Im Januar 2018 findet in Warnemünde zum 7. Mal die Jahresauftaktveranstaltung für Zahnärzte und Zahntechniker statt. Die Vorbereitungen zum Dental-Gipfel in der Yachthafenresidenz „Hohe Düne“ in Warnemünde laufen auf Hochtouren. Das Programm steht!

Wir haben wieder großartige Referenten gewinnen können. Download Programm

Im Vorfeld haben wir mit ZTM Carsten Müller (Leipzig) gesprochen. Er wird zum  7. Mal gemeinsam mit Prof. K.-P. Lange (Berlin) den Dental-Gipfel moderieren.

 

Herr Müller, das ist nun schon der 7. Dental-Gipfel, den Sie moderieren. Haben Sie vor acht Jahren gedacht, dass dieses Kongresskonzept so erfolgreich sein wird?

 

Ja und nein. Die Idee, einen Schnittstellenkongress mit breiter Themenvielfalt in familiären Umfeld zu organisieren, fand ich von Beginn an prima. Dass der Kongress nun über so vielen Jahre hinweg so begeisterte Resonanz und einen stetigen Teilnehmerzuwachs erfährt, beeindruckt mich immer wieder. Der einst kleine Kongress ist längst zu dem etablierten Event zum Jahresanfang in der Dentalbranche geworden.

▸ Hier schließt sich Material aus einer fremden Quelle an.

(* ===== verification/Redaction.v ===== *)
(** * Redaction of messages before they are stored

    The regular-expression substitutions of [_safe_failure_message]
    ([discovery/multi_transport.py], [discovery/execution.py]) and of
    [_sanitize_payload], as scanners: a rule matches at the head of a string
    and returns the replacement and the rest, and [re_sub] replaces from left
    to right, which is what [re.sub] does.  No pattern here needs
    backtracking: its alternatives start differently and its repetitions are
    followed by characters they do not contain. *)

From S2P Require Import Prelude Json.
#[local] Open Scope Z_scope.

(** ** Scanners *)

Fixpoint drop_while (p : ascii → bool) (s : string) : string :=
  match s with
  | EmptyString => EmptyString
  | String c s' => if p c then drop_while p s' else s
  end.

(** Match [word] at the head of [s], ignoring case: the text and the rest. *)
Fixpoint strip_word (word s : string) : option (string * string) :=
  match word with
  | EmptyString => Some (EmptyString, s)
  | String w word' =>
      match s with
      | EmptyString => None
      | String c s' =>
          if ascii_lower c ≟ w then
            '(text, rest) ← strip_word word' s'; Some (String c text, rest)
          else None
      end
  end.

(** The first of the words that matches. *)
Fixpoint strip_any (words : list string) (s : string) : option (string * string) :=
  match words with
  | [] => None
  | w :: words' => match strip_word w s with Some m => Some m | None => strip_any words' s end
  end.

Definition rule := string → option (string * string).

Fixpoint sub_fuel (r : rule) (fuel : nat) (s : string) : string :=
  match fuel with
  | O => s
  | S fuel' =>
      match r s with
      | Some (rep, rest) => rep +:+ sub_fuel r fuel' rest
      | None => match s with
                | EmptyString => EmptyString
                | String c s' => String c (sub_fuel r fuel' s')
                end
      end
  end.

(** [re.sub(pattern, replacement, s)]; every step consumes a character. *)
Definition re_sub (r : rule) (s : string) : string := sub_fuel r (String.length s) s.

(** ** The patterns *)

(** [[^\s,;]]. *)
Definition value_char (c : ascii) : bool :=
  negb (is_space c || (c ≟ ","%char) || (c ≟ ";"%char)).

(** [(password|secret|token|api[_-]?key|auth[_-]?pass|enable[_-]?pass|community)]. *)
Definition secret_words : list string :=
  ["password"; "secret"; "token"; "api_key"; "api-key"; "apikey"; "auth_pass"; "auth-pass";
   "authpass"; "enable_pass"; "enable-pass"; "enablepass"; "community"]%string.

(** [word\s*[:=]\s*([^\s,;]+)] becomes [word=[REDACTED]]. *)
Definition assignment_rule : rule := λ s,
  '(name, rest) ← strip_any secret_words s;
  match drop_while is_space rest with
  | String c rest =>
      if (c ≟ ":"%char) || (c ≟ "="%char) then
        match drop_while is_space rest with
        | String d rest' =>
            if value_char d
            then Some (name +:+ "=[REDACTED]", drop_while value_char rest')
            else None
        | EmptyString => None
        end
      else None
  | EmptyString => None
  end.

(** [[A-Z0-9_]] ignoring case. *)
Definition name_char (c : ascii) : bool :=
  let n := Ascii.N_of_ascii (ascii_lower c) in
  ((97 <=? n) && (n <=? 122) || (48 <=? n) && (n <=? 57) || (n =? 95))%N.

(** [(NOP_SECRET_[A-Z0-9_]+|vault:[^\s,;]+|credential:[^\s,;]+)] becomes
    [[REDACTED]]. *)
Definition one_or_more (p : ascii → bool) (s : string) : option string :=
  match s with
  | String c s' => if p c then Some (drop_while p s') else None
  | EmptyString => None
  end.

Definition reference_rule : rule := λ s,
  match strip_word "nop_secret_" s with
  | Some (_, rest) => r ← one_or_more name_char rest; Some ("[REDACTED]"%string, r)
  | None =>
      '(_, rest) ← strip_any ["vault:"; "credential:"]%string s;
      r ← one_or_more value_char rest; Some ("[REDACTED]"%string, r)
  end.

(** The message both [_safe_failure_message] functions build: stripped,
    redacted twice and cut. *)
Definition redacted (limit : nat) (message : string) : string :=
  str_take limit (re_sub reference_rule (re_sub assignment_rule (str_strip message))).

(** [MultiTransportDiscoveryOrchestrator._safe_failure_message]. *)
Definition safe_failure_message (value : option string) : option string :=
  match value with
  | None => None
  | Some v =>
      if str_truthy (str_strip v) then
        let m := redacted 500 v in if str_truthy m then Some m else None
      else None
  end.

(** [DiscoveryExecutionService._safe_failure_message]. *)
Definition safe_execution_message (message : string) : string :=
  if str_truthy (str_strip message) then
    let m := redacted 1000 message in
    if str_truthy m then m else "Discovery execution failed."
  else "Discovery execution failed."%string.

(** [(password|secret)\s+([^\s]+)] becomes the word and [[REDACTED]]. *)
Definition cli_secret_rule : rule := λ s,
  '(name, rest) ← strip_any ["password"; "secret"]%string s;
  r ← one_or_more is_space rest;
  r ← one_or_more (λ c, negb (is_space c)) r;
  Some (name +:+ " [REDACTED]", r).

Was ist aus Ihrer Sicht das Erfolgsrezept?

Es besteht meiner Ansicht nach aus drei „Zutaten“. 1. Themenvielfalt, 2. familiäre Ausrichtung und 3. besonderes Flair. Der Kongress spricht gleicher Maßen Zahnärzte und Zahntechniker an. Wir achten bei der Planung der Vorträge auf die interdisziplinäre Ausrichtung. Ob Prothetik, Implantologie, Werkstoffkunde, Funktion, Marketing oder Betriebswirtschaft – es sind für jeden Teilnehmer relevante Themen dabei. Zudem ist die familiäre Ausrichtung des Dental-Gipfels zu nennen. Viele Teilnehmer und Referenten reisen mit der ganzen Familie an und beginnen hier den Start in ein neues Fortbildungsjahr. Abgerundet wird das Rezept vom besonderen Flair der Yachthafenresidenz „Hohe Düne“ an der Warnemünder Ostseeküste.

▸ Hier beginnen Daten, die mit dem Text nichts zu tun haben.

(* ===== verification/FallbackTheorems.v ===== *)
(** * Correctness of the fallback chain

    The attempts of a discovery are a prefix of the configured transports, in
    order, ended by the first success; the reported state is the one the
    failure codes decide; and no failure of a collector escapes. *)

From S2P Require Import Prelude Vocabulary Effects Json Records Contracts Probing ResultStates.
From S2P Require Import Session MultiTransport Redaction Demo.
#[local] Open Scope Z_scope.

Ltac unbind H :=
  apply bind_inv in H as [(? & ? & ? & H)|(? & _ & H)]; [|discriminate H].

Lemma execute_transport_attempt_Ret config order started s r s' :
  execute_transport_attempt config order started s = (Ret r, s') →
  attempted_transport r = transport_name config ∧ attempt_order r = order ∧
  (success r = true → is_not_none (payload r) = true) ∧
  (success r = false → is_not_none (failure_code r) = true).
Proof.
  unfold execute_transport_attempt, try_except. intros H.
  match type of H with (match ?m with _ => _ end) = _ => destruct m as [[a|e] s1] eqn:E end.
  - injection H as <- <-. unbind E. unbind E. unbind E. unbind E.
    repeat case_match; injection E as <- _; done.
  - destruct (isinstance e Exception_); [|done]. unbind H. injection H as <- _. done.
Qed.

(** What the loop leaves when it returns. *)
Record chain_spec (configs : list TransportAttemptConfig) (order : Z) (i : indicators)
    (chain : fallback) : Prop := {
  cs_prefix : map attempted_transport (f_attempts chain) =
    take (length (f_attempts chain)) (map transport_name configs);
  cs_order : map attempt_order (f_attempts chain) =
    map (λ k, order + Z.of_nat k) (seq 0 (length (f_attempts chain)));
  cs_outcome :
    (∃ failed r, f_attempts chain = failed ++ [r] ∧ Forall (λ a, success a = false) failed ∧
       success r = true ∧ f_selected chain = Some (attempted_transport r) ∧
       f_payload chain = payload r ∧ is_not_none (payload r) = true ∧
       f_indicators chain =
         note_success (note_failures i (map (λ a, value <$> failure_code a) failed))) ∨
    (length (f_attempts chain) = length configs ∧
     Forall (λ a, success a = false) (f_attempts chain) ∧
     f_selected chain = None ∧ f_payload chain = None ∧
     f_indicators chain =
       note_failures i (map (λ a, value <$> failure_code a) (f_attempts chain)));
  cs_codes : Forall (λ a, success a = false → is_not_none (failure_code a) = true)
    (f_attempts chain);
}.

Lemma attempt_loop_Ret device_result configs order i s chain s' :
  attempt_loop device_result configs order i s = (Ret chain, s') →
  chain_spec configs order i chain.
Proof.
  revert order i s chain s'. induction configs as [|c configs IH]; intros order i s chain s' H.
  { injection H as <- _. split; [done|done|right; done|done]. }
  cbn [attempt_loop] in H. unbind H. unbind H. unbind H.
  match goal with E : execute_transport_attempt _ _ _ _ = _ |- _ =>
    apply execute_transport_attempt_Ret in E as (Hname & Hord & Hpay & Hcode) end.
  match type of Hord with attempt_order ?x = _ => rename x into r end.
  destruct (success r) eqn:Hs.
  - unbind H. injection H as <- _. cbn. split; cbn.
    + by rewrite Hname, take_0.
    + by rewrite Hord, Z.add_0_r.
    + left. exists [], r. split_and!; auto. by rewrite Hname.
    + constructor; [congruence|done].
  - unbind H. unbind H. injection H as <- _.
    match goal with E : attempt_loop _ _ _ _ _ = _ |- _ => apply IH in E as [Hp Ho Hout Hc] end.
    split; cbn.
    + by rewrite Hname, Hp at 1.
    + rewrite Hord, Z.add_0_r, Ho, <-fmap_S_seq, map_map. f_equal. apply map_ext. intros k. lia.
    + destruct Hout as [(failed & r' & Hf & Hall & Hs' & Hsel & Hpl & Hpn & Hi)|(Hlen & Hall & Hsel & Hpl & Hi)].
      * left. exists (r :: failed), r'. split_and!; auto; by rewrite Hf.
      * right. split_and!; auto.
    + constructor; auto.
Qed.

Lemma filter_partition {A} (f : A → bool) (l : list A) :
  List.filter f l ++ List.filter (λ x, negb (f x)) l ≡ₚ l.
Proof.
  induction l as [|x l IH]; [done|]. cbn. destruct (f x); cbn.
  - by rewrite IH.
  - by rewrite <-Permutation_middle, IH.
Qed.

Lemma attempt_configs_Ret self addr configs probe s cs s' :
  attempt_configs self addr configs probe s = (Ret cs, s') →
  cs ≡ₚ configs ∧ (allow_reorder_transports self = false → cs = configs).
Proof.
  unfold attempt_configs. destruct (_ && _); [|by intros [= <- _]].
  unfold try_except. intros H.
  match type of H with (match ?m with _ => _ end) = _ => destruct m as [[a|e] s1] eqn:E end.
  - injection H as <- <-. unbind E. injection E as <- _.
    destruct (allow_reorder_transports self); [|done]. split; [apply filter_partition|done].
  - destruct (isinstance e Exception_); [|done]. by injection H as <- _.
Qed.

Wo liegt der Schwerpunkt des Dental-Gipfels – auf den Vorträgen oder den Workshops?

Sowohl als auch. Das Konzept verbindet Theorie und Praxis. Der Vormittag der Kongresstage ist den Vorträgen gewidmet. Am Nachmittag vertiefen die Teilnehmer in Workshops das jeweilige Thema. Das hat sich bewährt und wird hervorragend angenommen. Die Wissensvermittlung ist somit authentisch, intensiv und praxisnah.

Was dürfen die Teilnehmer im Januar 2018 erwarten?

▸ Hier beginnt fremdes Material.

(* ===== verification/EvidenceStore.v ===== *)
(** * Discovery evidence ([discovery/contracts.py], [DiscoveryEvidenceRepository])

    Evidence is an immutable payload with its provenance and the SHA-256 hash
    of its canonical JSON text.  The digest is the standard library's, a
    parameter here ([Digest]). *)

From S2P Require Import Prelude Vocabulary Effects Json Records Session JobRepository Fanout.
From S2P Require Import Demo.
From stdpp Require Import sorting.
#[local] Open Scope Z_scope.

(** [hashlib.sha256(text.encode()).hexdigest()]. *)
Class Digest := sha256_hexdigest : string → string.

(** ** Canonical JSON: [json.dumps(payload, sort_keys=True, separators=(",", ":"))]

    [ensure_ascii] is the default: every character outside the printable ASCII ones is
    escaped. *)

Definition json_escape (c : ascii) : string :=
  let n := Ascii.N_of_ascii c in
  if (c ≟ double_quote) || (c ≟ "\"%char) then String "\"%char (String c EmptyString)
  else if (n =? 10)%N then "\n"
  else if (n =? 13)%N then "\r"
  else if (n =? 9)%N then "\t"
  else if (n =? 8)%N then "\b"
  else if (n =? 12)%N then "\f"
  else if (n <? 32)%N || (127 <=? n)%N then
    "\u00" +:+ String (hex_digit (n / 16)) (String (hex_digit (n mod 16)) EmptyString)
  else String c EmptyString.

Fixpoint json_escapes (s : string) : string :=
  match s with
  | EmptyString => EmptyString
  | String c s' => json_escape c +:+ json_escapes s'
  end.

Definition dumps_str (s : string) : string :=
  String double_quote (json_escapes s +:+ String double_quote EmptyString).

(** Items of an object by key. *)
Definition key_le (a b : string * string) : Prop := String.le a.1 b.1.
#[export] Instance key_le_dec : RelDecision key_le.
Proof. intros a b. unfold key_le. apply _. Defined.
#[export] Instance key_le_total : Total key_le.
Proof. intros a b. unfold key_le. apply (total String.le). Qed.
#[export] Instance key_le_trans : Transitive key_le.
Proof. intros a b c. unfold key_le. apply (transitivity (R := String.le)). Qed.

Definition dumps_items (items : list (string * string)) : string :=
  "{" +:+ String.concat "," (map (λ e, dumps_str e.1 +:+ ":" +:+ e.2)
                               (merge_sort key_le items)) +:+ "}".

Section Canonical.
Context `{FloatRepr} `{Digest}.

Fixpoint canonical_json (j : json) : string :=
  match j with
  | JNull => "null"
  | JBool true => "true"
  | JBool false => "false"
  | JInt z => pretty z
  | JFloat q => float_repr q
  | JStr s => dumps_str s
  | JList l =>
      "[" +:+ String.concat "," ((fix go l := match l with
        | [] => []
        | x :: l' => canonical_json x :: go l'
        end) l) +:+ "]"
  | JDict d =>
      dumps_items ((fix go (d : list (string * json)) := match d with
        | [] => []
        | (k, x) :: d' => (k, canonical_json x) :: go d'
        end) d)
  end.

(** [_payload_hash] and [DiscoveryEvidence.compute_hash]. *)
Definition payload_hash (payload : dict) : string :=
  sha256_hexdigest (canonical_json (JDict payload)).

(** ** Evidence values *)

Record DiscoveryTraceability := {
  trace_tenant_id : string;
  trace_target_id : UUID;
  trace_job_id : UUID;
  trace_run_id : UUID;
}.

(** [DiscoveryTraceability.__post_init__]. *)
Definition check_traceability (t : DiscoveryTraceability) : outcome DiscoveryTraceability :=
  if negb (str_truthy (str_strip (trace_tenant_id t))) then
    raise_ ValueError "Tenant ID is required for discovery traceability."
  else Ret t.

Record DiscoveryEvidence := {
  ev_id : UUID;
  ev_trace : DiscoveryTraceability;
  ev_collector_name : string;
  ev_platform : string;
  ev_transport : string;
  ev_type : string;
  ev_command_or_probe : string;
  ev_payload : dict;
  ev_captured_at : datetime;
  ev_sequence : Z;
  ev_parser_version : option string;
  ev_normalization_version : option string;
  ev_content_hash : string;
}.

Definition with_content_hash (h : string) (e : DiscoveryEvidence) : DiscoveryEvidence := {|
  ev_id := ev_id e; ev_trace := ev_trace e; ev_collector_name := ev_collector_name e;
  ev_platform := ev_platform e; ev_transport := ev_transport e; ev_type := ev_type e;
  ev_command_or_probe := ev_command_or_probe e; ev_payload := ev_payload e;
  ev_captured_at := ev_captured_at e; ev_sequence := ev_sequence e;
  ev_parser_version := ev_parser_version e;
  ev_normalization_version := ev_normalization_version e; ev_content_hash := h |}.

(** [DiscoveryEvidence.__post_init__]; timestamps of the model are
    timezone-aware. *)
Definition check_evidence (e : DiscoveryEvidence) : outcome DiscoveryEvidence :=
  if ev_sequence e <? 0 then raise_ ValueError "Evidence sequence cannot be negative."
  else if negb (str_truthy (str_strip (ev_collector_name e)))
          || negb (str_truthy (str_strip (ev_type e))) then
    raise_ ValueError "Evidence collector and type are required."
  else if str_truthy (ev_content_hash e) then Ret e
  else Ret (with_content_hash (payload_hash (ev_payload e)) e).

(** [DiscoveryEvidence.verify_hash]. *)
Definition verify_hash (e : DiscoveryEvidence) : bool :=
  ev_content_hash e ≟ payload_hash (ev_payload e).

(** ** The repository *)

(** [DiscoveryEvidenceRepository.create]. *)
Definition create_evidence (e : DiscoveryEvidence) (collector_version : option string)
    : DbM Evidence.DiscoveryEvidenceRecord :=
  let t := ev_trace e in
  let tenant_id := trace_tenant_id t in
  job <- get_job (trace_job_id t) ;;
  target <- get_target (trace_target_id t) ;;
  run <- get_run (trace_run_id t) ;;
  match job, target, run with
  | None, _, _ => raise DiscoveryResourceNotFoundError "Discovery job was not found."
  | Some j, None, _ =>
      if negb (Job.tenant_id j ≟ tenant_id)
      then raise DiscoveryResourceNotFoundError "Discovery job was not found."
      else raise DiscoveryResourceNotFoundError "Discovery target was not found."
  | Some j, Some g, run =>
      if negb (Job.tenant_id j ≟ tenant_id)
      then raise DiscoveryResourceNotFoundError "Discovery job was not found."
      else if negb (Target.tenant_id g ≟ tenant_id)
      then raise DiscoveryResourceNotFoundError "Discovery target was not found."
      else match run with
      | None => raise DiscoveryResourceNotFoundError "Discovery run was not found."
      | Some r =>
          if negb (mem (Run.tenant_id r) [None; Some tenant_id])
          then raise DiscoveryResourceNotFoundError "Discovery run was not found."
          else if negb (Job.target_id j ≟ Target.id g) || negb (Job.run_id j ≟ Run.id r)
          then raise DiscoveryPersistenceError
                 "Evidence relationships do not match the discovery job."
          else if negb (payload_hash (ev_payload e) ≟ ev_content_hash e)
          then raise DiscoveryPersistenceError "Evidence payload hash does not match."
          else
            created_at <- utc_now ;;
            let record := {|
              Evidence.id := ev_id e; Evidence.created_at := created_at;
              Evidence.tenant_id := tenant_id; Evidence.job_id := trace_job_id t;
              Evidence.target_id := trace_target_id t; Evidence.run_id := trace_run_id t;
              Evidence.evidence_type := ev_type e; Evidence.source := ev_collector_name e;
              Evidence.observed_at := ev_captured_at e; Evidence.payload := ev_payload e;
              Evidence.payload_hash := payload_hash (ev_payload e);
              Evidence.collector := ev_collector_name e;
              Evidence.collector_version := collector_version;
              Evidence.command_or_probe := ev_command_or_probe e;
              Evidence.sequence := ev_sequence e;
              Evidence.parser_version := ev_parser_version e;
              Evidence.normalization_version := ev_normalization_version e |} in
            put_evidence record ;;;
            ret record
      end
  end.
End Canonical.

(** ** Properties *)

(** The same payload with the items of its objects in any order. *)
Inductive same_items : json → json → Prop :=
  | items_refl j : same_items j j
  | items_list l l' : Forall2 same_items l l' → same_items (JList l) (JList l')
  | items_dict d d1 d2 :
      NoDup (map fst d) → Forall2 (λ e e', e.1 = e'.1 ∧ same_items e.2 e'.2) d d1 →
      d1 ≡ₚ d2 → same_items (JDict d) (JDict d2).

Section Properties.
Context `{FloatRepr} `{Digest}.

Lemma canonical_list l :
  canonical_json (JList l) = "[" +:+ String.concat "," (map canonical_json l) +:+ "]".
Proof. reflexivity. Qed.

Lemma canonical_dict d :
  canonical_json (JDict d) = dumps_items (map (λ e, (e.1, canonical_json e.2)) d).
Proof. cbn. f_equal. induction d as [|[k x] d IH]; [done|]. cbn. by rewrite IH. Qed.

(** Objects are listed by key whatever order they came in. *)
Lemma dumps_items_perm items items' :
  NoDup (map fst items) → items ≡ₚ items' → dumps_items items = dumps_items items'.
Proof.
  intros Hnd Hp. unfold dumps_items. do 3 f_equal. f_equal.
  assert (merge_sort key_le items ≡ₚ merge_sort key_le items') as Hm
    by by rewrite !merge_sort_Permutation.
  assert (NoDup (map fst (merge_sort key_le items))) as Hnd'
    by by rewrite merge_sort_Permutation.
  assert (∀ l, Sorted key_le (merge_sort key_le l)) as Hs
    by (intros l; apply Sorted_merge_sort; apply _).
  apply (StronglySorted_unique_strong key_le); [|by apply Sorted_StronglySorted; [apply _|]..|done].
  intros [k1 x1] [k2 x2] H1 H2 H12 H21. unfold key_le in H12, H21. cbn in H12, H21.
  assert (k1 = k2) as -> by (by apply (anti_symm String.le)).
  rewrite <-Hm in H2. f_equal.
  apply list_elem_of_lookup in H1 as [i Hi], H2 as [k Hk].
  assert (i = k) as ->; [|congruence].
  eapply NoDup_lookup; [exact Hnd'| |]; rewrite list_lookup_fmap;
    [by rewrite Hi|by rewrite Hk].
Qed.

(** The content hash of evidence depends on what the payload says and not
  on how its objects are ordered, at any depth. *)
Theorem payload_hash_canonical d d' (Hd : same_items (JDict d) (JDict d')) :
  payload_hash d = payload_hash d'.
Proof.
  unfold payload_hash. f_equal. revert Hd. generalize (JDict d) (JDict d'). clear d d'.
  intros a. induction a as [|x|x|x|x|l IH|d IH] using json_deep_ind; intros b Hab;
    inversion Hab as [|? l' Hl|? d1 d2 Hnd Hd Hp]; subst; try done.
  - rewrite !canonical_list. do 3 f_equal. clear Hab.
    induction Hl as [|x y l l' Hxy Hl IHl]; [done|]. apply Forall_cons in IH as [Hx IH].
    cbn [map]. by rewrite (Hx y Hxy), (IHl IH).
  - rewrite !canonical_dict.
    assert (map (λ e, (e.1, canonical_json e.2)) d = map (λ e, (e.1, canonical_json e.2)) d1) as ->.
    { clear Hnd Hp Hab. induction Hd as [|[k x] [k' y] d d1 [Hk Hxy] Hd IHd]; [done|].
      apply Forall_cons in IH as [Hx IH]. cbn [fst snd compose] in Hk, Hxy, Hx. subst k'.
      cbn [map fst snd]. by rewrite (Hx y Hxy), (IHd IH). }
    apply dumps_items_perm; [|by rewrite Hp].
    rewrite map_map. cbn. replace (map (λ e, e.1) d1) with (map fst d); [done|].
    clear -Hd. induction Hd as [|e e' d d1 [Hk _] _ IHd]; [done|]. cbn. by rewrite Hk, IHd.
Qed.

(** Evidence is stored only for a job, target and run of its own tenant
  that belong together, with a payload that matches its hash; the record is
  the evidence's, and the job table is untouched. *)
Theorem create_evidence_guarded e version s r s'
    (Hr : create_evidence e version s = (Ret r, s')) :
  (∃ j g n, jobs (view s) !! trace_job_id (ev_trace e) = Some j ∧
     targets (view s) !! trace_target_id (ev_trace e) = Some g ∧
     runs (view s) !! trace_run_id (ev_trace e) = Some n ∧
     Job.tenant_id j = Evidence.tenant_id r ∧ Target.tenant_id g = Evidence.tenant_id r ∧
     Job.target_id j = Target.id g ∧ Job.run_id j = Run.id n) ∧
  Evidence.payload_hash r = payload_hash (Evidence.payload r) ∧
  verify_hash e = true ∧
  evidence (view s') = <[ev_id e := r]> (evidence (view s)) ∧
  jobs (view s') = jobs (view s).
Proof.
  revert Hr. unfold create_evidence, get_job, get_target, get_run.
  do 3 (erewrite bind_Ret by reflexivity).
  destruct (jobs (view s) !! _) as [j|] eqn:Ej; [|done].
  destruct (targets (view s) !! _) as [g|] eqn:Eg.
  2: { by destruct (negb _). }
  destruct (negb (Job.tenant_id j ≟ _)) eqn:E1; [done|].
  destruct (negb (Target.tenant_id g ≟ _)) eqn:E2; [done|].
  destruct (runs (view s) !! _) as [n|] eqn:En; [|done].
  destruct (negb (mem _ _)) eqn:E3; [done|].
  destruct (_ || _) eqn:E4; [done|]. destruct (negb (payload_hash _ ≟ _)) eqn:E5; [done|].
  erewrite bind_Ret by reflexivity. erewrite bind_Ret by reflexivity. intros [= <- <-]. cbn.
  apply orb_false_iff in E4 as [E4a E4b].
  rewrite negb_false_iff in E1, E2, E4a, E4b, E5.
  rewrite eqb_true in E1, E2, E5. rewrite eqb_true in E4a, E4b.
  split_and!; [by exists j, g, n|done| |done|done].
  unfold verify_hash. rewrite eqb_true. by rewrite E5.
Qed.
End Properties.

(** ** Witnesses *)

#[local] Instance demo_float_repr : FloatRepr := λ _, "0.0"%string.
#[local] Instance demo_digest : Digest := λ s, "sha256:" +:+ s.

Definition demo_payload : dict := [("hostname", JStr "r1"); ("facts", JDict [("a", JInt 1); ("b", JNull)])]%string.
Definition demo_payload' : dict := [("facts", JDict [("b", JNull); ("a", JInt 1)]); ("hostname", JStr "r1")]%string.

Lemma payload_hash_canonical_witness : payload_hash demo_payload = payload_hash demo_payload'.
Proof.
  apply payload_hash_canonical.
  apply (items_dict _ [("hostname", JStr "r1"); ("facts", JDict [("b", JNull); ("a", JInt 1)])]%string).
  - by apply (bool_decide_unpack _); vm_compute.
  - repeat apply Forall2_cons_2; [|split; [done|]|done].
    + split; [done|constructor].
    + apply (items_dict _ [("a", JInt 1); ("b", JNull)]%string);
        [by apply (bool_decide_unpack _); vm_compute| |apply Permutation_swap].
      repeat apply Forall2_cons_2; try (split; [done|constructor]). done.
  - apply Permutation_swap.
Defined.

Definition evidence_db : DB := {|
  targets := {[11%N := scope_target]}; profiles := ∅;
  runs := {[50%N := new_child_run 50 "acme" "lab" "10.0.0.0" 1 0 0]};
  jobs := job_table [running_job 1 11 None 7]; device_results := ∅; attempts := ∅;
  evidence := ∅ |}.

Definition demo_evidence : DiscoveryEvidence :=
  let e := {|
    ev_id := 70%N;
    ev_trace := {| trace_tenant_id := "acme"; trace_target_id := 11%N; trace_job_id := 1%N;
                   trace_run_id := 50%N |};
    ev_collector_name := "cisco"; ev_platform := "ios"; ev_transport := "ssh";
    ev_type := "raw_discovery"; ev_command_or_probe := "collector.collect";
    ev_payload := demo_payload; ev_captured_at := 0; ev_sequence := 0;
    ev_parser_version := None; ev_normalization_version := None; ev_content_hash := "" |} in
  match check_evidence e with Ret e' => e' | Raise _ => e end.

Lemma create_evidence_guarded_witness :
  match create_evidence demo_evidence None (open_session evidence_db []) with
  | (Ret r, s') => Evidence.payload_hash r = payload_hash (Evidence.payload r) ∧
                   verify_hash demo_evidence = true
  | _ => False
  end.
Proof.
  destruct (create_evidence demo_evidence None (open_session evidence_db [])) as [[r|e] s'] eqn:E;
    [|vm_compute in E; discriminate].
  destruct (create_evidence_guarded _ _ _ _ _ E) as (_ & Hh & Hv & _). split; assumption.
Defined.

… einen Schnittstellenkongress, der begeistern wird. Wie immer sprechen Referenten aus Zahnmedizin, Zahntechnik und angrenzenden Fachbereichen. Implantatprothetische Behandlungskonzepte, Funktionsdiagnostik, zahntechnische Verfahrensweisen oder Praxis- und Laborführung – die Themen sind so vielfältig wie die Besucher des Dental-Gipfels selbst. Interessante Vorträge, spannende Workshops und unterhaltsames Rahmenprogramm in maritimem Ambiente bieten einen perfekten Start in das Fortbildungsjahr 2018. Das fachliche Niveau wird von einer freundschaftlich-familiären Atmosphäre begleitet. Jeder Teilnehmer findet hier sein Podium für den gedanklichen Austausch.

Was sind Ihre persönlichen Highlights im Kongressprogramm 2018?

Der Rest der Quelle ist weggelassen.